ASSIGNED TASK: The lines wanted run from the first one below through the one with "that discharge the". Return them exactly.

──────── RECORDS FOR THE EXERCISE ────────

Lemma sint64_range z : is_int64 (sint64 z).
Proof.
  unfold is_int64, sint64.
  pose proof (Z.mod_pos_bound (z + 2 ^ 63) (2 ^ 64)). lia.
Qed.

(** Storing an [int64] as the [uint64] with the same bits loses nothing. *)
Lemma sint64_wrap64 z : is_int64 z -> sint64 (wrap64 z) = z.
Proof.
  unfold is_int64, sint64, wrap64. intros. rewrite Zplus_mod_idemp_l, Z.mod_small; lia.
Qed.

(** The hints of the development: ranges of machine integers and the facts
    that discharge the side conditions of the interfaces' laws. *)
Create HintDb chain discriminated.
#[export] Hint Resolve wrap64_range sint64_range : chain.
#[export] Hint Resolve wrap64_small sint64_small : chain.
#[export] Hint Resolve readonly_ret readonly_fail readonly_panic readonly_lift readonly_gets
  readonly_reject : chain.

(** Proving [readonly] of a composed computation. *)
Ltac readonly :=
  repeat first
  [ solve [eauto with chain]
  | apply readonly_bind; [|intros]
  | apply readonly_attempt
  | match goal with
    | |- readonly (match ?x with _ => _ end) => destruct x
    end ].

(** Proving [invariant] of a composed computation. *)
#[export] Hint Resolve invariant_readonly : chain.
Ltac invariants :=
  repeat first
  [ solve [eauto with chain]
  | apply invariant_bind; [|intros]
  | apply invariant_cached
  | apply invariant_for_each; intros
  | match goal with
    | |- invariant _ (match ?x with _ => _ end) => destruct x
    end ].
(** Adding or removing coins that are positive, distinct and covered. *)
Lemma add_coins_spec s a cs w a' d' :
  Forall (fun c => 0 < Amount c) cs ->
  (∀ d, 0 <= ref_balance w a d + s * amount_of cs d) ->
  -1 <= s <= 1 ->
  ref_balance (add_coins s a cs w) a' d'
  = ref_balance w a' d' + (if String.eqb a' a then s * amount_of cs d' else 0).
Proof.
  intros Hf Hc Hs. revert a' d'. induction Hf as [|c cs Hp Hf IH]; intros a' d'; cbn.
  - case_match; lia.
  - assert (∀ a' d', ref_balance (add_coins s a cs w) a' d' =
      ref_balance w a' d' + (if String.eqb a' a then s * amount_of cs d' else 0)) as IH'.
    { apply IH. intros d. specialize (Hc d). cbn in Hc. pose proof (ref_balance_nonneg w a d).
      assert (0 <= amount_of cs d) by (apply amount_of_nonneg; eapply Forall_impl; [exact Hf|]; cbn; lia).
      case_match; nia. }
    rewrite bump_balance_spec.
    + rewrite IH'. repeat case_match; cbn; lia.
    + rewrite IH', String.eqb_refl. specialize (Hc (Denom c)). cbn in Hc.
      rewrite String.eqb_refl in Hc. lia.
Qed.

Lemma add_coins_supply s a cs w d : ref_supply (add_coins s a cs w) d = ref_supply w d.
Proof. induction cs; done. Qed.
Lemma add_coins_accounts s a cs w : rw_accounts (add_coins s a cs w) = rw_accounts w.
Proof. induction cs; done. Qed.
Lemma add_supply_balance s cs w a d : ref_balance (add_supply s cs w) a d = ref_balance w a d.
Proof. induction cs; done. Qed.
Lemma add_supply_accounts s cs w : rw_accounts (add_supply s cs w) = rw_accounts w.
Proof. induction cs; done. Qed.

Lemma add_supply_spec s cs w d' :
  Forall (fun c => 0 < Amount c) cs ->
  (∀ d, 0 <= ref_supply w d + s * amount_of cs d) -> -1 <= s <= 1 ->
  ref_supply (add_supply s cs w) d' = ref_supply w d' + s * amount_of cs d'.
Proof.
  intros Hf Hc Hs. revert d'. induction Hf as [|c cs Hp Hf IH]; intros d'; cbn; [lia|].
  assert (∀ d', ref_supply (add_supply s cs w) d' = ref_supply w d' + s * amount_of cs d') as IH'.
  { apply IH. intros d. specialize (Hc d). cbn in Hc. pose proof (ref_supply_nonneg w d).
    assert (0 <= amount_of cs d) by (apply amount_of_nonneg; eapply Forall_impl; [exact Hf|]; cbn; lia).
    case_match; nia. }
  rewrite bump_supply_spec.
  - rewrite IH'. case_match; lia.
  - rewrite IH'. specialize (Hc (Denom c)). cbn in Hc. rewrite String.eqb_refl in Hc. lia.
Qed.

Lemma valid_positive cs : ref_is_valid cs = true -> Forall (fun c => 0 < Amount c) cs.
Proof. intros (Hf&_)%ref_is_valid_iff. eapply Forall_impl; [exact Hf|]. naive_solver. Qed.

Lemma covered_spec w a cs d : covered w a cs = true -> amount_of cs d <= ref_balance w a d.
Proof.
  unfold covered. rewrite forallb_forall. intros Hc.
  destruct (decide (d ∈ Denom <$> cs)) as [(c&->&Hin)%list_elem_of_fmap|Hn].
  - apply Z.leb_le, Hc. by apply list_elem_of_In.
  - rewrite amount_of_notin by done. apply ref_balance_nonneg.
Qed.

Lemma supply_covered_spec w cs d : supply_covered w cs = true -> amount_of cs d <= ref_supply w d.
Proof.
  unfold supply_covered. rewrite forallb_forall. intros Hc.
  destruct (decide (d ∈ Denom <$> cs)) as [(c&->&Hin)%list_elem_of_fmap|Hn].
  - apply Z.leb_le, Hc. by apply list_elem_of_In.
  - rewrite amount_of_notin by done. apply ref_supply_nonneg.
Qed.

(** The coins listed for an account are its non-zero valid balances. *)
Lemma balance_entry_spec a e c : balance_entry a e = Some c ->
  e = ((a, Denom c), Z.to_N (Amount c)) ∧ 0 < Amount c ∧ ref_validate_denom (Denom c) = true.
Proof.
  destruct e as [[a' d] n]. unfold balance_entry. case_match eqn:E; [|done].
  intros [= <-]. cbn. breflect. apply N.eqb_neq in H0. subst.
  split_and!; [|lia|done]. by rewrite N2Z.id.
Qed.

Lemma omap_entry_denoms a (l : list (string * string * N)) d :
  d ∈ Denom <$> omap (balance_entry a) l -> (a, d) ∈ l.*1.
Proof.
  rewrite list_elem_of_fmap. intros (c & -> & (e & He & Hc)%list_elem_of_omap).
  apply balance_entry_spec in Hc as (-> & _ & _).
  apply list_elem_of_fmap. exists (a, Denom c, Z.to_N (Amount c)). done.
Qed.

Lemma omap_entry_NoDup a (l : list (string * string * N)) :
  NoDup l.*1 -> NoDup (Denom <$> omap (balance_entry a) l).
Proof.
  induction l as [|e l IH]; intros Hn; [apply NoDup_nil_2|].
  apply NoDup_cons in Hn as [Hin Hn]. cbn. destruct (balance_entry a e) as [c|] eqn:E; [|by apply IH].
  cbn. apply NoDup_cons. split; [|by apply IH]. intros Hd%omap_entry_denoms.
  apply balance_entry_spec in E as (-> & _ & _). done.
Qed.

Lemma ref_all_balances_valid w a : ref_is_valid (ref_all_balances w a) = true.
Proof.
  apply sorted_coins_valid.
  - apply Forall_forall. intros c (e & _ & Hc)%list_elem_of_omap.
    by apply balance_entry_spec in Hc as (_ & ? & ?).
  - apply omap_entry_NoDup, NoDup_fst_map_to_list.
Qed.

Lemma omap_entry_amount a (l : list (string * string * N)) d :
  NoDup l.*1 -> ref_validate_denom d = true ->
  amount_of (omap (balance_entry a) l) d
  = Z.of_N (default 0%N ((list_to_map l : gmap (string * string) N) !! (a, d))).
Proof.
  intros Hn Hd. induction l as [|[[a' d'] n] l IH]; [done|].
  apply NoDup_cons in Hn as [Hin Hn]. specialize (IH Hn). cbn [omap list_omap list_to_map fold_right fst snd].
  change (fold_right _ _ l) with (list_to_map l : gmap (string * string) N).
  destruct (decide ((a', d') = (a, d))) as [[= -> ->]|Hne].
  - rewrite lookup_insert_eq. cbn [from_option id]. unfold balance_entry at 1.
    rewrite String.eqb_refl, Hd. rewrite (not_elem_of_list_to_map_1 l) in IH by done.
    cbn in IH. destruct (N.eqb_spec n 0) as [->|]; cbn; [done|]. rewrite String.eqb_refl. cbn in IH. lia.
  - rewrite lookup_insert_ne by done. rewrite <-IH.
    destruct (balance_entry a (a', d', n)) as [c|] eqn:E; [|done].
    apply balance_entry_spec in E as ([= -> -> ?] & _ & _). cbn.
    destruct (String.eqb_spec (Denom c) d); [congruence|lia].
Qed.

Lemma ref_all_balances_amount w a d :
  ref_validate_denom d = true -> amount_of (ref_all_balances w a) d = ref_balance w a d.
Proof.
  intros Hd. unfold ref_all_balances.
  rewrite (amount_of_perm _ _ _ (merge_sort_Permutation coin_le _)).
  rewrite omap_entry_amount by (done || apply NoDup_fst_map_to_list).
  by rewrite list_to_map_to_list.
Qed.

Lemma ref_all_balances_le w a d : amount_of (ref_all_balances w a) d <= ref_balance w a d.
Proof.
  destruct (ref_validate_denom d) eqn:E; [by rewrite ref_all_balances_amount|].
  rewrite amount_of_notin; [apply ref_balance_nonneg|].
  intros (c & -> & Hc)%list_elem_of_fmap.
  pose proof (ref_all_balances_valid w a) as (Hf & _)%ref_is_valid_iff.
  rewrite Forall_forall in Hf. apply Hf in Hc as [Hc _]. congruence.
Qed.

────────

TASK RESPONSE:
Lemma sint64_range z : is_int64 (sint64 z).
Proof.
  unfold is_int64, sint64.
  pose proof (Z.mod_pos_bound (z + 2 ^ 63) (2 ^ 64)). lia.
Qed.

(** Storing an [int64] as the [uint64] with the same bits loses nothing. *)
Lemma sint64_wrap64 z : is_int64 z -> sint64 (wrap64 z) = z.
Proof.
  unfold is_int64, sint64, wrap64. intros. rewrite Zplus_mod_idemp_l, Z.mod_small; lia.
Qed.

(** The hints of the development: ranges of machine integers and the facts
    that discharge the side conditions of the interfaces' laws. *)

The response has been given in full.